Well, just heard back from the behaviorist. They are booked up through June and unfortunately Bailey is due for her heartworm test at the end of June. I was really hoping to get her in at least within a month to get some answers about what I can do for that next vet visit. The behaviorist stated on their email that they do have a waiting list and try to move the appointments up if possible, so maybe that can happen. But now, I'm going back and forth on whether or not to even take her to a behaviorist. I mean, will she ever really be "cured" of her fear aggression? I guess after the vet and I working with her for over a month and Bailey still not letting her exam her, I just feel like it's hopeless. I guess I will ask our vet about a sedative for that heartworm test in June, I just really hope it works, and I wonder why she didn't mention it at all.


----------



## Bramble (Oct 23, 2011)

raven414a said:


> Well, just heard back from the behaviorist. They are booked up through June and unfortunately Bailey is due for her heartworm test at the end of June.
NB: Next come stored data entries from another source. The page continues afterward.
Lemma ring_fill rb bytes :
  wf rb -> zlen bytes <= vec_len (jack_ringbuffer_get_write_vector rb).1 ->
  contents (fill rb (write_ptr rb) bytes) = contents rb ++ bytes /\ wf (fill rb (write_ptr rb) bytes).
Proof.
  intros H Hb. destruct (write_vector_first rb H) as (_ & _ & V1 & V2). pose proof (wf_bounds rb H) as Hsz.
  rewrite write_space_contents in V2 by done. pose proof (wf_w rb H) as Hw. pose proof (wf_len rb H) as Hl.
  unfold fill, jack_ringbuffer_write_advance. cbn [write_ptr size_mask set_buf].
  rewrite advance_mod by (done || lia). split.
  - rewrite contents_extend; [|done|lia|].
    + f_equal. rewrite (slice_of_prefix _ bytes); [by rewrite Nat2Z.id, take_ge by lia|lia|lia|].
      intros i Hi. rewrite Z.mod_small by lia. rewrite store_n_lookup_in by lia. do 2 f_equal. lia.
    + intros i Hi. apply store_n_lookup_out; [lia|apply Z.mod_pos_bound; lia|].
      destruct (decide (write_ptr rb + i < size rb)) as [Hlt|Hge]; [rewrite Z.mod_small by lia; lia|].
      rewrite <- (Z.mod_add _ (-1)) by lia. rewrite Z.mod_small by lia. lia.
  - apply wf_set_write_ptr; [|apply Z.mod_pos_bound; cbn; lia]. apply wf_set_buf; [done|]. by rewrite length_store_n.
Qed.

(** ** What is on its way from the device *)

(** The bytes of one read, with its time and the overruns before it. *)
Record piece := mk_piece { pc_time : Z; pc_overruns : Z; pc_bytes : list Z }.

Definition head_of (x : piece) : list Z := head_bytes (pc_time x) (zlen (pc_bytes x)) (pc_overruns x).

Record piece_ok (x : piece) : Prop := {
  pk_time : 0 <= pc_time x < 2 ^ 64;
  pk_overruns : is_int (pc_overruns x);
  pk_size : 0 < zlen (pc_bytes x) < 2 ^ 31;
  pk_bytes : Forall is_byte (pc_bytes x)
}.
I was really hoping to get her in at least within a month to get some answers about what I can do for that next vet visit. The behaviorist stated on their email that they do have a waiting list and try to move the appointments up if possible, so maybe that can happen. But now, I'm going back and forth on whether or not to even take her to a behaviorist. I mean, will she ever really be "cured" of her fear aggression? I guess after the vet and I working with her for over a month and Bailey still not letting her exam her, I just feel like it's hopeless. I guess I will ask our vet about a sedative for that heartworm test in June, I just really hope it works, and I wonder why she didn't mention it at all.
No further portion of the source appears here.